● The task
Repeat the stretch of entries below from the line with "iz + 1) mod 16)" through the line with "let f' := w32". Include both ends and add nothing.

Start of Recorded information

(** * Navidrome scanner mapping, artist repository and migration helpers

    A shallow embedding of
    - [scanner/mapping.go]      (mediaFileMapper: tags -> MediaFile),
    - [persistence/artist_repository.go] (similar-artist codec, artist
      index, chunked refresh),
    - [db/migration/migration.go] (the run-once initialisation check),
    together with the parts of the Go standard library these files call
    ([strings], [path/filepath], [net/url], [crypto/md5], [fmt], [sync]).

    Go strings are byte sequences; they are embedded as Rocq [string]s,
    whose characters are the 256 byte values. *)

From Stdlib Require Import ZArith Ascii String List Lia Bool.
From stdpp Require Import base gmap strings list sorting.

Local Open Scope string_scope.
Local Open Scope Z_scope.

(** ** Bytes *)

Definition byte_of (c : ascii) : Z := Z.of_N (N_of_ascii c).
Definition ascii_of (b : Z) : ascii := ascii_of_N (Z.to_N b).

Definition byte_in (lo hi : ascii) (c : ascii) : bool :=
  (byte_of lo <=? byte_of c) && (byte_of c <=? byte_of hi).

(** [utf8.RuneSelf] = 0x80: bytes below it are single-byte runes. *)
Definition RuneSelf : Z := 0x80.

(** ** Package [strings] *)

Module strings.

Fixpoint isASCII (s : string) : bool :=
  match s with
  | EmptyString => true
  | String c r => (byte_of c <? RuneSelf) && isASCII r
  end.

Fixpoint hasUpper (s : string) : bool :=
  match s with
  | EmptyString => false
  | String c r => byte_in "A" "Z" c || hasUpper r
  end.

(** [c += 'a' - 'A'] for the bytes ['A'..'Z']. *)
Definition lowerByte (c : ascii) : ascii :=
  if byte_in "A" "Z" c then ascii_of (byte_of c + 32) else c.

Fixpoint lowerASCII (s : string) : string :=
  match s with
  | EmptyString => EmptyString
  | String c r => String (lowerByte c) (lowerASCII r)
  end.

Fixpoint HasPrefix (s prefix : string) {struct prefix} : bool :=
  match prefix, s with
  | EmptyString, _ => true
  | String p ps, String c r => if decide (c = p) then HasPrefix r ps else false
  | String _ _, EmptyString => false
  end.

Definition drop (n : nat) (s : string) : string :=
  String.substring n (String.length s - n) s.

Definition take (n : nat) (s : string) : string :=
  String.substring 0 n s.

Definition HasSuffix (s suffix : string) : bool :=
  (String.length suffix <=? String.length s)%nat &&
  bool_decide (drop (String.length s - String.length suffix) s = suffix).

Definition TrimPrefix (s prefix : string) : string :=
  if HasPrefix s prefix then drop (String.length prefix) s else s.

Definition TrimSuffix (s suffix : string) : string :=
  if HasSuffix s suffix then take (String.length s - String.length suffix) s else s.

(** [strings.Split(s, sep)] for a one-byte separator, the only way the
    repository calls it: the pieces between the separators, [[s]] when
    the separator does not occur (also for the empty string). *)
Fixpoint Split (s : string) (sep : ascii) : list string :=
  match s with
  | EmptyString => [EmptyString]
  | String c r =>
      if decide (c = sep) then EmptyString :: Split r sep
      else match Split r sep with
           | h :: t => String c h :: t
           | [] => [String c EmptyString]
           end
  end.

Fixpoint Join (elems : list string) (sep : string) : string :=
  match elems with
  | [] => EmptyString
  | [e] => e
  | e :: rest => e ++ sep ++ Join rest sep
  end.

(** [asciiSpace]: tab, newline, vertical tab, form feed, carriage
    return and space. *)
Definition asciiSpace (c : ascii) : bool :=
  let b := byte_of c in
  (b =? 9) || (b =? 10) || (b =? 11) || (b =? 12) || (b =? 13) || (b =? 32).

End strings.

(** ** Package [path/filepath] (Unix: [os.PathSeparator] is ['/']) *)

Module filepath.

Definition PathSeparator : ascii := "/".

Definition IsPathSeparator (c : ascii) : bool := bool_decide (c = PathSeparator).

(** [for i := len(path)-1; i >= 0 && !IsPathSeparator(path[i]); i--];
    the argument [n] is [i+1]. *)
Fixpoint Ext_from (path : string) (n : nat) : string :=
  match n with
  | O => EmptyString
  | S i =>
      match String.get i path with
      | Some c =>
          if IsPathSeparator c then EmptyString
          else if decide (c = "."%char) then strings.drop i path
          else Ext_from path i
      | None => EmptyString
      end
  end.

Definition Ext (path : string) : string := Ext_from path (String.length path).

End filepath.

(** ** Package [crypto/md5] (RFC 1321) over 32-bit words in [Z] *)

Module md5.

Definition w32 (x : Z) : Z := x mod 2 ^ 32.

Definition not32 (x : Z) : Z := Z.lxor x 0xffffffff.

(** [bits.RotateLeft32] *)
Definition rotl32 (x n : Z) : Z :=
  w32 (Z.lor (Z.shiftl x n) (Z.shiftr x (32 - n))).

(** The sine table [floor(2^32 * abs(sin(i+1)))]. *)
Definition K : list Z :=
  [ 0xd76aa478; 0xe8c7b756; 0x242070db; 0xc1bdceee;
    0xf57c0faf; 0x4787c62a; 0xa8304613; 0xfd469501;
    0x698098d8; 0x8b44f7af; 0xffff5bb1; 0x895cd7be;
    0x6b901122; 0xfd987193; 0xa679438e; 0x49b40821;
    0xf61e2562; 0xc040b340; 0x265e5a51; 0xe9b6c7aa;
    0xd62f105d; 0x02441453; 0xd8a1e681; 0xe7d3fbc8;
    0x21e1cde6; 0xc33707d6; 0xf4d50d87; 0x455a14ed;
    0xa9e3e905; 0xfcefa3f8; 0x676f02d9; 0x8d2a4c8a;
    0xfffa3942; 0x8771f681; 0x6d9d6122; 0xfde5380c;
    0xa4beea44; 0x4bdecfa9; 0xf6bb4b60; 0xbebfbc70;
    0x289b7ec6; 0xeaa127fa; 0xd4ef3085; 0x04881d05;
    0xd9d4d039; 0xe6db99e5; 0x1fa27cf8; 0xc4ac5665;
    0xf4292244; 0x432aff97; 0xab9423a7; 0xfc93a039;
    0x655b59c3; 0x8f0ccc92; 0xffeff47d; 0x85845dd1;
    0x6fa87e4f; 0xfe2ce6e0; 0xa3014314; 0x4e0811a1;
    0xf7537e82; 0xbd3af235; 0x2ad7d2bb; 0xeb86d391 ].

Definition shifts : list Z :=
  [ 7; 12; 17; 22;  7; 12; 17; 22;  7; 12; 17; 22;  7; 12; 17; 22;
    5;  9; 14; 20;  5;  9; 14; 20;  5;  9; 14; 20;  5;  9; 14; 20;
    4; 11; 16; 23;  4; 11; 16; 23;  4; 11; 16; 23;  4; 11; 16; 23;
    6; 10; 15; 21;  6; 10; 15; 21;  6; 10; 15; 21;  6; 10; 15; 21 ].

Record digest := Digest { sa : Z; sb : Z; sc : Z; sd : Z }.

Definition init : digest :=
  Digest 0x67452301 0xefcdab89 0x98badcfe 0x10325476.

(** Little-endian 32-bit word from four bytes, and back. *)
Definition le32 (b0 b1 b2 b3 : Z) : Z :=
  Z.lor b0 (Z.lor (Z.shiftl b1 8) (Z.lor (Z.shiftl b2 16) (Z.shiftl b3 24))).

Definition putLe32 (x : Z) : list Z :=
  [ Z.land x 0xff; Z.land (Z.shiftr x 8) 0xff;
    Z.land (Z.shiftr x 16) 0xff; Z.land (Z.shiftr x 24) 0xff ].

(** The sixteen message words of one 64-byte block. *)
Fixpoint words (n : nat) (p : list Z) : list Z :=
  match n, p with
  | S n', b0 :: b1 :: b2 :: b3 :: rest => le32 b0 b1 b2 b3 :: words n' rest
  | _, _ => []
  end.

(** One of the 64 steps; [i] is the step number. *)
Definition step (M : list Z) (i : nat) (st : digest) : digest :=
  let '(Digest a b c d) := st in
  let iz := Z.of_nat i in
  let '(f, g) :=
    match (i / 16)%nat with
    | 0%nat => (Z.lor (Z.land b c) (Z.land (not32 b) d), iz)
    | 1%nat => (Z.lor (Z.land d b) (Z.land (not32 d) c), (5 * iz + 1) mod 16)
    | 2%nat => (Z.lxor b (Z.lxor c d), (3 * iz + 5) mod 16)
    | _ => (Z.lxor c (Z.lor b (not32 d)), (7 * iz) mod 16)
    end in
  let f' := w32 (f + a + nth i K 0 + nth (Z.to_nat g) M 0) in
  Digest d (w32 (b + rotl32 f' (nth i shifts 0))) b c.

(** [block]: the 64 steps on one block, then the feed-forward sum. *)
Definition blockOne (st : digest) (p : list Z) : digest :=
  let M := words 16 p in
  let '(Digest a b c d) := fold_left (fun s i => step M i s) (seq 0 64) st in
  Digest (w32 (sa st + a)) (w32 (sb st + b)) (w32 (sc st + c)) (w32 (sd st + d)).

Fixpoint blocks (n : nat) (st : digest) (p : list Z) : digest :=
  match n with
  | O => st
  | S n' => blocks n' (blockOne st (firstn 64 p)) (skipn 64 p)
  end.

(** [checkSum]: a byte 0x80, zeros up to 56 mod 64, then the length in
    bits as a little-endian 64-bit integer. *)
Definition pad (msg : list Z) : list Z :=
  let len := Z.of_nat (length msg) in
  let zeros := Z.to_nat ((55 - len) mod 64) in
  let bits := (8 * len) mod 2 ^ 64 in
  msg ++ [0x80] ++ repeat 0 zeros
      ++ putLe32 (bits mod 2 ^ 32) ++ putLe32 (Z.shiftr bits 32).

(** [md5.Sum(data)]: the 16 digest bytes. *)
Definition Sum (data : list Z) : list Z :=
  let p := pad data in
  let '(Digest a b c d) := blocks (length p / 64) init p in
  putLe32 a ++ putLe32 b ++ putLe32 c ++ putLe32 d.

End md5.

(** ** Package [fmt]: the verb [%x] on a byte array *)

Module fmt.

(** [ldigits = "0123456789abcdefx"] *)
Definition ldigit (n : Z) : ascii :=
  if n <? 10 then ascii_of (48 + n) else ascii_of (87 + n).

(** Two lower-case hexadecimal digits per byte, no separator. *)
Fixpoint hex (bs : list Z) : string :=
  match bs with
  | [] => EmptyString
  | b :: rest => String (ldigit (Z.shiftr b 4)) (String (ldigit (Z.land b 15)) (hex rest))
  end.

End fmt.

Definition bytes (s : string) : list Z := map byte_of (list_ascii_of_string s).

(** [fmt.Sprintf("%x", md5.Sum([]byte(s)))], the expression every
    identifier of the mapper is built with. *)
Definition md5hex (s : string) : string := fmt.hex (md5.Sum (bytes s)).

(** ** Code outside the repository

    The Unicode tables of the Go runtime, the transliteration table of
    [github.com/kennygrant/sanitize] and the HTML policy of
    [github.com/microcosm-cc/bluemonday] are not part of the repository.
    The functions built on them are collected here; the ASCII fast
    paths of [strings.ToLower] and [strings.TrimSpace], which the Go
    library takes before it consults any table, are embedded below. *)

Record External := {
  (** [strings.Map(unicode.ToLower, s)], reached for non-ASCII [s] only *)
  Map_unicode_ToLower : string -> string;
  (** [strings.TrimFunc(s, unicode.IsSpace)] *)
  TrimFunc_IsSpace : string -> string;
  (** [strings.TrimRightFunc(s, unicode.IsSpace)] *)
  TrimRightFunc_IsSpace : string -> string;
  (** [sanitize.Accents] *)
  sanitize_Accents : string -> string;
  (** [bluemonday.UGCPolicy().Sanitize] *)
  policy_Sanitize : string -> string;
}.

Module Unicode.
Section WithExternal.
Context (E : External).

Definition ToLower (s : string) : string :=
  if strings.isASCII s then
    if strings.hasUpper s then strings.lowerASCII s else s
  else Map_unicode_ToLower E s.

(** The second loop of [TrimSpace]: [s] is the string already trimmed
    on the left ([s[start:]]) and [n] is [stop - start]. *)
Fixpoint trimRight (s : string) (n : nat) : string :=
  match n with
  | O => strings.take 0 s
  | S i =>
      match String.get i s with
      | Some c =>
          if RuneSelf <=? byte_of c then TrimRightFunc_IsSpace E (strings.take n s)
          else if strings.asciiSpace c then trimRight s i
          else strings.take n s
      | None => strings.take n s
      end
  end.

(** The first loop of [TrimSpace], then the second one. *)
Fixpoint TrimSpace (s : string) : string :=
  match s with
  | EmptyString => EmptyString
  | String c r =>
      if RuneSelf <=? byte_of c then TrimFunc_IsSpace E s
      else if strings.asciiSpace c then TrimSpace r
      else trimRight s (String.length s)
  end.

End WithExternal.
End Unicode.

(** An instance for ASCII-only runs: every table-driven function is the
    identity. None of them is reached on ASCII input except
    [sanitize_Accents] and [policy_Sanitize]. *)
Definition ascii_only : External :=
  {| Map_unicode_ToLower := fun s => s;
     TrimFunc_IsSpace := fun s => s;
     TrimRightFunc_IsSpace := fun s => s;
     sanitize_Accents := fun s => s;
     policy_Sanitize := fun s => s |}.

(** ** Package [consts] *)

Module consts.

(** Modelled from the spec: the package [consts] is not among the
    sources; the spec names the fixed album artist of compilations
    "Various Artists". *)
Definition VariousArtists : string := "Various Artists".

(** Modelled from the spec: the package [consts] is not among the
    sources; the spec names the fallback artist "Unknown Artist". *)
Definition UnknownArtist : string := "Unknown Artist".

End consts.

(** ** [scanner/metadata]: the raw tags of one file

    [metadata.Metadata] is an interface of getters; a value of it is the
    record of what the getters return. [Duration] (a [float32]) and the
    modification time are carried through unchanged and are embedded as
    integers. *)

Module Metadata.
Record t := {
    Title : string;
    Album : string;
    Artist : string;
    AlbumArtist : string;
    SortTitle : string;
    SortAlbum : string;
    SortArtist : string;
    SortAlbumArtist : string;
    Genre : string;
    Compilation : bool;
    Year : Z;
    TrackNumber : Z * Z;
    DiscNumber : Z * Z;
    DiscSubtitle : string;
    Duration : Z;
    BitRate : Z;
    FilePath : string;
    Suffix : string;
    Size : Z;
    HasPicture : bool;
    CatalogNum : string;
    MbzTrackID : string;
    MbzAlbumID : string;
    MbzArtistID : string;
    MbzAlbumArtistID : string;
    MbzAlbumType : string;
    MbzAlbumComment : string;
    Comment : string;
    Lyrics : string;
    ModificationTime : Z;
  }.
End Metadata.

End of Recorded information

● Answer space
    | 1%nat => (Z.lor (Z.land d b) (Z.land (not32 d) c), (5 * iz + 1) mod 16)
    | 2%nat => (Z.lxor b (Z.lxor c d), (3 * iz + 5) mod 16)
    | _ => (Z.lxor c (Z.lor b (not32 d)), (7 * iz) mod 16)
    end in
  let f' := w32 (f + a + nth i K 0 + nth (Z.to_nat g) M 0) in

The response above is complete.